I was talking to my wonderful and brilliant partner-in-crime Kathy Shaidle about why we hate masks. (Oh go on, just admit it, you hate them as well). First of all, like with the WuFlu, we have no exact science about them, and the reasons for wearing or not wearing keep changing, just like the reasons for continued lockdown. For a while now, I’ve been looking at them as a kind of pandemic virtue signalling device. Like a Health & Safety Boy Scout badge. But I couldn’t articulate exactly what else was bothering me about them. She sent me this:

and said ‘leave it to a Hitchens to articulate it’. Bingo.

I replied to my dear Kathy that they are indeed like a burkah, something that anonymizes you and that renders normal civil discourse and interaction, like smiles, conversation and flirtation impossible. She added that they are also a kind of affront, a dare to others who you imply are inferior for not wearing yours. Then I saw this: indeed it is, the Corona Niqab. Nuts to that. And if you think I’m pissed, I urge you to listen to this interview with novelist Lionel Shriver who puts it better than I ever could. Shriver delivers the outstanding righteous fury we need to hear, a level of outrage matched and raised to a new level each day by my gracious and prophetic host himself.

May 12, 2020

Dave Grohl on live music

Filed under: Government, Health, Media — Tags: , , , , , — Nicholas @ 03:00

Writing in The Atlantic, he regrets having to miss a particular event:

Dave Grohl and the Foo Fighters at Rock am Ring, 3 June 2018.
Photo by Andreas Lawen via Wikimedia Commons.
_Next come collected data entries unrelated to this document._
Lemma free_cash_flow_extraction_witness :
  extract_free_cash_flow Sample.fractional_cash_flow_report
  = Ok {| free_cash_flow_usd_millions := Sample.float_2_55;
          operating_cash_flow_usd_millions := Sample.float_2_67;
          capital_expenditures_usd_millions := Sample.float_0_12 |}.
Proof.
  destruct (free_cash_flow_extraction
              (list_to_map [("fiscalDateEnding", PyStr "2024-06-30");
                            ("operatingCashflow", PyStr "2675000");
                            ("capitalExpenditures", PyStr "-125000")]))
    as (_ & _ & _ & _ & _ & H).
  apply H; vm_compute; reflexivity.
Defined.



(** C3, as stated, fails: with totalRevenue = "123000000" the revenue
    in USD millions is 123.0, which is not 0.12. *)
Lemma revenue_of_123000000_is_not_0_12 :
  extract_revenue Sample.revenue_report
  = Ok (PyStr "123000000", NFloat (float_of_Z 123)) /\
  SFeqb (float_of_Z 123) (float_of_decimal false 12 (-2)) = false /\
  extract_revenue Sample.revenue_report
  <> Ok (PyStr "123000000", NFloat (float_of_decimal false 12 (-2))).
Proof.
  assert (E : extract_revenue Sample.revenue_report
              = Ok (PyStr "123000000", NFloat (float_of_Z 123)))
    by (vm_compute; reflexivity).
  split; [exact E|]. split; [vm_compute; reflexivity|].
  rewrite E. intros H.
  assert (F : float_of_Z 123 = float_of_decimal false 12 (-2)) by congruence.
  vm_compute in F. discriminate F.
Qed.

(** C3, amended: revenue extraction yields 0 when totalRevenue is
    absent (the float 0.0) or equal to the literal "None" (the int 0),
    and for totalRevenue = "123000000" the revenue in USD millions is
    123.0. *)
Theorem revenue_extraction (m : gmap string pyval) :
  (m !! "totalRevenue" = None ->
   extract_revenue (PyDict m) = Ok (PyStr "0", NFloat fzero)) /\
  (m !! "totalRevenue" = Some (PyStr "None") ->
   extract_revenue (PyDict m) = Ok (PyStr "None", NInt 0)) /\
  (m !! "totalRevenue" = Some (PyStr "123000000") ->
   extract_revenue (PyDict m) = Ok (PyStr "123000000", NFloat (float_of_Z 123))).
Proof.
  unfold extract_revenue. cbn [py_get mbind res_bind].
  repeat split; intros ->; vm_compute; reflexivity.
Qed.

Lemma revenue_extraction_witness :
  extract_revenue Sample.revenue_report
  = Ok (PyStr "123000000", NFloat (float_of_Z 123)).
Proof.
  destruct (revenue_extraction
              (list_to_map [("fiscalDateEnding", PyStr "2024-06-30");
                            ("totalRevenue", PyStr "123000000")]))
    as (_ & _ & H).
  apply H; vm_compute; reflexivity.
Defined.




(** ** The Tool Facade *)

Lemma existsb_string_elem_of (s : string) (l : list string) :
  existsb (String.eqb s) l = true <-> s ∈ l.
Proof.
  rewrite existsb_exists, list_elem_of_In. split.
  - intros (x & Hin & ->%String.eqb_eq). exact Hin.
  - intros Hin. exists s. split; [exact Hin|apply String.eqb_refl].
Qed.

Lemma existsb_Z_elem_of (z : Z) (l : list Z) :
  existsb (Z.eqb z) l = true <-> z ∈ l.
Proof.
  rewrite existsb_exists, list_elem_of_In. split.
  - intros (x & Hin & ->%Z.eqb_eq). exact Hin.
  - intros Hin. exists z. split; [exact Hin|apply Z.eqb_refl].
Qed.



(** The serverless handlers validate the same way once their
    arguments are decoded. *)
Lemma serverless_validation_error_without_request (str_exn : exn -> string)
    (json_loads : string -> res pyval) (w : world) (context : pyval)
    (symbol : string) (fiscal_year fiscal_quarter : Z) :
  FunctionApp.read_arguments json_loads context
  = Ok (symbol, fiscal_year, fiscal_quarter) ->
  (ascii_string symbol = true /\ symbol ∉ FunctionApp.valid_symbols) \/
  (fiscal_quarter ∉ [1; 2; 3; 4]) ->
  exists msg,
    run (FunctionApp.get_company_revenue str_exn json_loads w context)
    = (Ok (FunctionApp.plain_error_doc msg), 0%nat) /\
    run (FunctionApp.get_company_free_cash_flow str_exn json_loads w context)
    = (Ok (FunctionApp.plain_error_doc msg), 0%nat).
Proof.
  intros Ha H.
  unfold FunctionApp.get_company_revenue, FunctionApp.get_company_free_cash_flow.
  run_tool. rewrite Ha. cbn beta iota.
  destruct (existsb (String.eqb symbol) FunctionApp.valid_symbols) eqn:Hs;
    cbn [negb].
  - destruct (existsb (Z.eqb fiscal_quarter) [1; 2; 3; 4]) eqn:Hq; cbn [negb].
    + apply existsb_string_elem_of in Hs. apply existsb_Z_elem_of in Hq.
      destruct H as [[_ H]|H]; contradiction.
    + eexists. split; reflexivity.
  - eexists. split; reflexivity.
Qed.

(** The outcome of [get_company_revenue] and the number of requests it
    issues, branch by branch. *)
Lemma server_revenue_run (str_exn : exn -> string) (w : world)
    (company_symbol : string) (fiscal_year fiscal_quarter : Z) :
  run (Server.get_company_revenue str_exn w company_symbol fiscal_year fiscal_quarter)
  = let symbol := py_upper company_symbol in
    if negb (existsb (String.eqb symbol) Server.VALID_SYMBOLS)
    then (Ok Server.invalid_symbol_doc, 0%nat)
    else if negb (existsb (Z.eqb fiscal_quarter) [1; 2; 3; 4])
    then (Ok Server.invalid_quarter_doc, 0%nat)
    else
      match Server.get_api_key w with
      | Raise e => (Ok (Server.exception_doc str_exn e), 0%nat)
      | Ok key =>
          (match http_get w "INCOME_STATEMENT" symbol key with
           | Raise e => Ok (Server.exception_doc str_exn e)
           | Ok data =>
               match py_get data "quarterlyReports" (PyList []) with
               | Raise e => Ok (Server.exception_doc str_exn e)
               | Ok quarterly_reports =>
                   if negb (truthy quarterly_reports)
                   then Ok (Server.error_doc "No quarterly data available")
                   else
                     match Server.find_quarterly_report quarterly_reports
                             fiscal_year fiscal_quarter with
                     | Raise e => Ok (Server.exception_doc str_exn e)
                     | Ok None =>
                         Ok (Server.no_period_doc symbol fiscal_year fiscal_quarter)
                     | Ok (Some target_period) =>
                         if negb (truthy target_period)
                         then Ok (Server.no_period_doc symbol fiscal_year
                                    fiscal_quarter)
                         else
                           match Server.revenue_result symbol fiscal_year
                                   fiscal_quarter target_period with
                           | Raise e => Ok (Server.exception_doc str_exn e)
                           | Ok doc => Ok doc
                           end
                     end
               end
           end, 1%nat)
      end.
Proof.
  unfold Server.get_company_revenue. cbv zeta.
  destruct (negb (existsb _ Server.VALID_SYMBOLS)); [reflexivity|].
  destruct (negb (existsb _ [1; 2; 3; 4])); [reflexivity|].
  unfold Server.fetch_alpha_vantage, Server.on_exception. run_tool.
  destruct (Server.get_api_key w) as [key|e]; run_step.
  destruct (http_get w "INCOME_STATEMENT" (py_upper company_symbol) key)
    as [data|e]; run_step.
  destruct (py_get data "quarterlyReports" (PyList [])) as [reports|e]; run_step.
  destruct (negb (truthy reports)); run_step.
  destruct (Server.find_quarterly_report reports fiscal_year fiscal_quarter)
    as [[target|]|e]; run_step.
  destruct (negb (truthy target)); run_step.
  destruct (Server.revenue_result (py_upper company_symbol) fiscal_year
              fiscal_quarter target); reflexivity.
Qed.

Lemma server_free_cash_flow_run (str_exn : exn -> string) (w : world)
    (company_symbol : string) (fiscal_year fiscal_quarter : Z) :
  run (Server.get_company_free_cash_flow str_exn w company_symbol
         fiscal_year fiscal_quarter)
  = let symbol := py_upper company_symbol in
    if negb (existsb (String.eqb symbol) Server.VALID_SYMBOLS)
    then (Ok Server.invalid_symbol_doc, 0%nat)
    else if negb (existsb (Z.eqb fiscal_quarter) [1; 2; 3; 4])
    then (Ok Server.invalid_quarter_doc, 0%nat)
    else
      match Server.get_api_key w with
      | Raise e => (Ok (Server.exception_doc str_exn e), 0%nat)
      | Ok key =>
          (match http_get w "CASH_FLOW" symbol key with
           | Raise e => Ok (Server.exception_doc str_exn e)
           | Ok data =>
               match py_get data "quarterlyReports" (PyList []) with
               | Raise e => Ok (Server.exception_doc str_exn e)
               | Ok quarterly_reports =>
                   if negb (truthy quarterly_reports)
                   then Ok (Server.error_doc "No quarterly cash flow data available")
                   else
                     match Server.find_quarterly_report quarterly_reports
                             fiscal_year fiscal_quarter with
                     | Raise e => Ok (Server.exception_doc str_exn e)
                     | Ok None =>
                         Ok (Server.no_period_doc symbol fiscal_year fiscal_quarter)
                     | Ok (Some target_period) =>
                         if negb (truthy target_period)
                         then Ok (Server.no_period_doc symbol fiscal_year
                                    fiscal_quarter)
                         else
                           match Server.free_cash_flow_result symbol fiscal_year
                                   fiscal_quarter target_period with
                           | Raise e => Ok (Server.exception_doc str_exn e)
                           | Ok doc => Ok doc
                           end
                     end
               end
           end, 1%nat)
      end.
Proof.
  unfold Server.get_company_free_cash_flow. cbv zeta.
  destruct (negb (existsb _ Server.VALID_SYMBOLS)); [reflexivity|].
  destruct (negb (existsb _ [1; 2; 3; 4])); [reflexivity|].
  unfold Server.fetch_alpha_vantage, Server.on_exception. run_tool.
  destruct (Server.get_api_key w) as [key|e]; run_step.
  destruct (http_get w "CASH_FLOW" (py_upper company_symbol) key)
    as [data|e]; run_step.
  destruct (py_get data "quarterlyReports" (PyList [])) as [reports|e]; run_step.
  destruct (negb (truthy reports)); run_step.
  destruct (Server.find_quarterly_report reports fiscal_year fiscal_quarter)
    as [[target|]|e]; run_step.
  destruct (negb (truthy target)); run_step.
  destruct (Server.free_cash_flow_result (py_upper company_symbol) fiscal_year
              fiscal_quarter target); reflexivity.
Qed.

(** Every invocation of a tool of the standalone server returns a
    document, whatever the Report Source answers or raises. *)
Lemma server_tools_return_documents (str_exn : exn -> string) (w : world)
    (company_symbol : string) (fiscal_year fiscal_quarter : Z) :
  (exists doc n,
     run (Server.get_company_revenue str_exn w company_symbol
            fiscal_year fiscal_quarter) = (Ok doc, n)) /\
  (exists doc n,
     run (Server.get_company_free_cash_flow str_exn w company_symbol
            fiscal_year fiscal_quarter) = (Ok doc, n)).
Proof.
  rewrite server_revenue_run, server_free_cash_flow_run. cbv zeta.
  split;
    repeat (match goal with
            | |- context [match ?x with _ => _ end] => destruct x
            end);
    do 2 eexists; reflexivity.
Qed.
Where were you planning to be on the Fourth of July this year? Backyard barbecue with your crankiest relatives, fighting over who gets to light the illegal fireworks that your derelict cousin smuggled in from South Carolina? Or maybe out on the Chesapeake Bay, arguing about the amount of mayonnaise in the crab cakes while drinking warm National Bohemian beer? Better yet, tubing down the Shenandoah with a soggy hot dog while blasting Grand Funk Railroad’s “We’re an American Band”?

I know exactly where I was supposed to be: FedExField, outside Washington, D.C., with my band Foo Fighters and roughly 80,000 of our closest friends. We were going to be celebrating the 25th anniversary of our debut album. A red, white, and blue keg party for the ages, it was primed to be an explosive affair shared by throngs of my sunburned hometown brothers and sisters, singing along to more than a quarter century of Foo.

Well, things have changed.

Unfortunately, the coronavirus pandemic has reduced today’s live music to unflattering little windows that look like doorbell security footage and sound like Neil Armstrong’s distorted transmissions from the moon, so stuttered and compressed. It’s enough to make Max Headroom seem lifelike. Don’t get me wrong, I can deal with the monotony and limited cuisine of quarantine (my lasagna game is on point!), and I know that those of us who don’t have to work in hospitals or deliver packages are the lucky ones, but still, I’m hungry for a big old plate of sweaty, ear-shredding, live rock and roll, ASAP. The kind that makes your heart race, your body move, and your soul stir with passion.

There is nothing like the energy and atmosphere of live music. It is the most life-affirming experience, to see your favorite performer onstage, in the flesh, rather than as a one-dimensional image glowing in your lap as you spiral down a midnight YouTube wormhole. Even our most beloved superheroes become human in person. Imagine being at Wembley Stadium in 1985 as Freddie Mercury walked onstage for the Live Aid benefit concert. Forever regarded as one of the most triumphant live performances of all time (clocking in at a mere 22 minutes) Freddie and Queen somehow managed to remind us that behind every rock god is someone who puts on their studded arm bracelet, absurdly tight white tank, and stonewashed jeans one pant leg at a time just like the rest of us. But, it wasn’t necessarily Queen’s musical magic that made history that day. It was Freddie’s connection with the audience that transformed that dilapidated soccer stadium into a sonic cathedral. In broad daylight, he majestically made 72,000 people his instrument, joining them in harmonious unison.